- [DATA FOR THIS TASK]
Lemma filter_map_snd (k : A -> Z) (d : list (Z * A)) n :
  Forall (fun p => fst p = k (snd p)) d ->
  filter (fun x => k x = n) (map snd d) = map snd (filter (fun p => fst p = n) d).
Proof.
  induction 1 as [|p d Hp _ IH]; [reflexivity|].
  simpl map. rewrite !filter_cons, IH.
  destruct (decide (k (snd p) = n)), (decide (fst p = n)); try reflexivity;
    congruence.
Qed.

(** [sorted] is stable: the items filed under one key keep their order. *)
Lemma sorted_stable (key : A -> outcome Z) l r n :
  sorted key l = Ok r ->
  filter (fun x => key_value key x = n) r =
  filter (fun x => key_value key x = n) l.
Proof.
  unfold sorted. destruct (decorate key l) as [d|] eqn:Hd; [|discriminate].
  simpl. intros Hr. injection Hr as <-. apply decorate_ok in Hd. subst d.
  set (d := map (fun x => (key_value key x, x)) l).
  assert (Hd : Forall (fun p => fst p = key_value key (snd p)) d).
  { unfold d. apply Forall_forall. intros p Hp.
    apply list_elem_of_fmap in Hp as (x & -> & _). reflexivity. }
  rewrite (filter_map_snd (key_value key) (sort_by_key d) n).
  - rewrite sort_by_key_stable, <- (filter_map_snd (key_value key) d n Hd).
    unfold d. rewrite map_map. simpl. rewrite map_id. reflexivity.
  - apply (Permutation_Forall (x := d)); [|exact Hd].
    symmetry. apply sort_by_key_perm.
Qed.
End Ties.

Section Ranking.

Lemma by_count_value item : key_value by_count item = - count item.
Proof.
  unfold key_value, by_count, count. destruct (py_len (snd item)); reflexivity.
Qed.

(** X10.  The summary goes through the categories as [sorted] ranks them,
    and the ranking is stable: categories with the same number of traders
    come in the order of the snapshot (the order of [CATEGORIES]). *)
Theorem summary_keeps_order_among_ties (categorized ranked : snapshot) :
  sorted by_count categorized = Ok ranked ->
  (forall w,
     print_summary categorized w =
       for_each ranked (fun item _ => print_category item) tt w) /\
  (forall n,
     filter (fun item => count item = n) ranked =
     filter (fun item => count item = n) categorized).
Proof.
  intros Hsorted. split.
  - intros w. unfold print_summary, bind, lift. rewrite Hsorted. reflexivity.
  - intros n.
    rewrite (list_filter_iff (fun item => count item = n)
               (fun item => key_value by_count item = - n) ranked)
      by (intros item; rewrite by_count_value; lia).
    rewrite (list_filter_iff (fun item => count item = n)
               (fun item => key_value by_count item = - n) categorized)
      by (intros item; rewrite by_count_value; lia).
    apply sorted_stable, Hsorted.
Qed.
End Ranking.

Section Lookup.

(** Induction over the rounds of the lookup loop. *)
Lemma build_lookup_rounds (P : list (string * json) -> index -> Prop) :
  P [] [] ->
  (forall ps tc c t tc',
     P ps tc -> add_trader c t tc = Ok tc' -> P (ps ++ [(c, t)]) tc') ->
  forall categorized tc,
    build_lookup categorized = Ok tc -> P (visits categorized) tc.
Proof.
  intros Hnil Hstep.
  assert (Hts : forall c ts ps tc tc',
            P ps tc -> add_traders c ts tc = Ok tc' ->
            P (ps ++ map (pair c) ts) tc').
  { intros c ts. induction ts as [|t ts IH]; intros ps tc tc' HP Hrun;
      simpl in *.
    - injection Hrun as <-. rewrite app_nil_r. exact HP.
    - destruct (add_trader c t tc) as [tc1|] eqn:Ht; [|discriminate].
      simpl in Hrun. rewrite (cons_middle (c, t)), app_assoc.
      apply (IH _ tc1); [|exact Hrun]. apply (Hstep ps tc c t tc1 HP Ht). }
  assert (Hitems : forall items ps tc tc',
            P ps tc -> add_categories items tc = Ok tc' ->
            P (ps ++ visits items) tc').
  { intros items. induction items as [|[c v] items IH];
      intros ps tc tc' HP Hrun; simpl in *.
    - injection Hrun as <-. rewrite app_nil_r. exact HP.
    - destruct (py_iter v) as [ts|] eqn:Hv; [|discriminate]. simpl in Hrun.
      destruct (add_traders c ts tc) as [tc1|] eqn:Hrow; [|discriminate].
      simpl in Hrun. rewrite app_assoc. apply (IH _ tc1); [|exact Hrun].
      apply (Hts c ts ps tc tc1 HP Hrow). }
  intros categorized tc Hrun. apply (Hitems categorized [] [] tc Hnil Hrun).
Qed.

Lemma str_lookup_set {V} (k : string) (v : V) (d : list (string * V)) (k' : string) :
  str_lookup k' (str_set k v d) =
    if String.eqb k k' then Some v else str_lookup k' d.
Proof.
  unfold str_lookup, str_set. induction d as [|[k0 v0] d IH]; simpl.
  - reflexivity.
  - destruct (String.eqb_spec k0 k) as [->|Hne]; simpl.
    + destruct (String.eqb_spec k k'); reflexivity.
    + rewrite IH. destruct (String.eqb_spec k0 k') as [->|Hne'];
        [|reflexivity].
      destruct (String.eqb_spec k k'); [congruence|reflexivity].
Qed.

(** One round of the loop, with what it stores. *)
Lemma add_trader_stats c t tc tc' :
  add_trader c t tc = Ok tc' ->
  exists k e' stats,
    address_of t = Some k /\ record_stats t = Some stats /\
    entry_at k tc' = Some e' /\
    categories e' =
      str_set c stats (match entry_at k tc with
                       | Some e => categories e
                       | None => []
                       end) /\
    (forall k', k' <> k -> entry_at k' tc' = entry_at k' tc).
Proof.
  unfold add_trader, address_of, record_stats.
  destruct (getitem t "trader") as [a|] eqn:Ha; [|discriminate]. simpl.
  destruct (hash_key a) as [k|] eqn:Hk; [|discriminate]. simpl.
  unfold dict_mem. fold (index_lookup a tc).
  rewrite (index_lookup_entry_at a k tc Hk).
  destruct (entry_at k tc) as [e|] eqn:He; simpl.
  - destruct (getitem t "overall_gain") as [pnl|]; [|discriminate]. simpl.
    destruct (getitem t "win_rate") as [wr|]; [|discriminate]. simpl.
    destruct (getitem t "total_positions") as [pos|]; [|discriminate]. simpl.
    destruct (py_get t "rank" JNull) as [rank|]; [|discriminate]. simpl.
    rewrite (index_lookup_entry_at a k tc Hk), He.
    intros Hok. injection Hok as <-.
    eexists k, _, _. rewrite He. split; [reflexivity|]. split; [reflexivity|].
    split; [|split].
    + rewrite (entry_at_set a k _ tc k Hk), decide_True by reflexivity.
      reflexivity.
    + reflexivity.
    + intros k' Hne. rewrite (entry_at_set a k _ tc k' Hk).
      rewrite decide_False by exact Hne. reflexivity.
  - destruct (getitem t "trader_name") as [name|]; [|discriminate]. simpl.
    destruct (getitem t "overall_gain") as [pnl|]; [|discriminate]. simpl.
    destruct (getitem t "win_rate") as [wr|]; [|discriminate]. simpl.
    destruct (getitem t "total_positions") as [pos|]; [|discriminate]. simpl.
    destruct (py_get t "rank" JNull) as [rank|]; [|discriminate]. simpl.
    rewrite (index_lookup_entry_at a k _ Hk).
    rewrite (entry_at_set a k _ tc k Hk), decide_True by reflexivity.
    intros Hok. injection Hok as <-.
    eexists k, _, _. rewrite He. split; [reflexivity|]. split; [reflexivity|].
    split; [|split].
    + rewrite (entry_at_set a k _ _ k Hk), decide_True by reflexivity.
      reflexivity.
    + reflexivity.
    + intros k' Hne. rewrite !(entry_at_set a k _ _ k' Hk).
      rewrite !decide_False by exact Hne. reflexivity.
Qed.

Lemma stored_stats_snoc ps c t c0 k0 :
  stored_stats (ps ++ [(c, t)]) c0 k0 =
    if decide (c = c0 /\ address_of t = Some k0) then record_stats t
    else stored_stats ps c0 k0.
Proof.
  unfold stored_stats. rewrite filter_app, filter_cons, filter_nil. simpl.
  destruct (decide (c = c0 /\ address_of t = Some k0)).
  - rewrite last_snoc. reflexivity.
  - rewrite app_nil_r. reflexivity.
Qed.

- [YOUR OBJECTIVE]
Repeat, exactly as they stand above, the lines from the line with "assert (Hts : forall" to the line with "assert (Hitems : forall", both lines included.

- [RESULT OF THE EXERCISE]
  assert (Hts : forall c ts ps tc tc',
            P ps tc -> add_traders c ts tc = Ok tc' ->
            P (ps ++ map (pair c) ts) tc').
  { intros c ts. induction ts as [|t ts IH]; intros ps tc tc' HP Hrun;
      simpl in *.
    - injection Hrun as <-. rewrite app_nil_r. exact HP.
    - destruct (add_trader c t tc) as [tc1|] eqn:Ht; [|discriminate].
      simpl in Hrun. rewrite (cons_middle (c, t)), app_assoc.
      apply (IH _ tc1); [|exact Hrun]. apply (Hstep ps tc c t tc1 HP Ht). }
  assert (Hitems : forall items ps tc tc',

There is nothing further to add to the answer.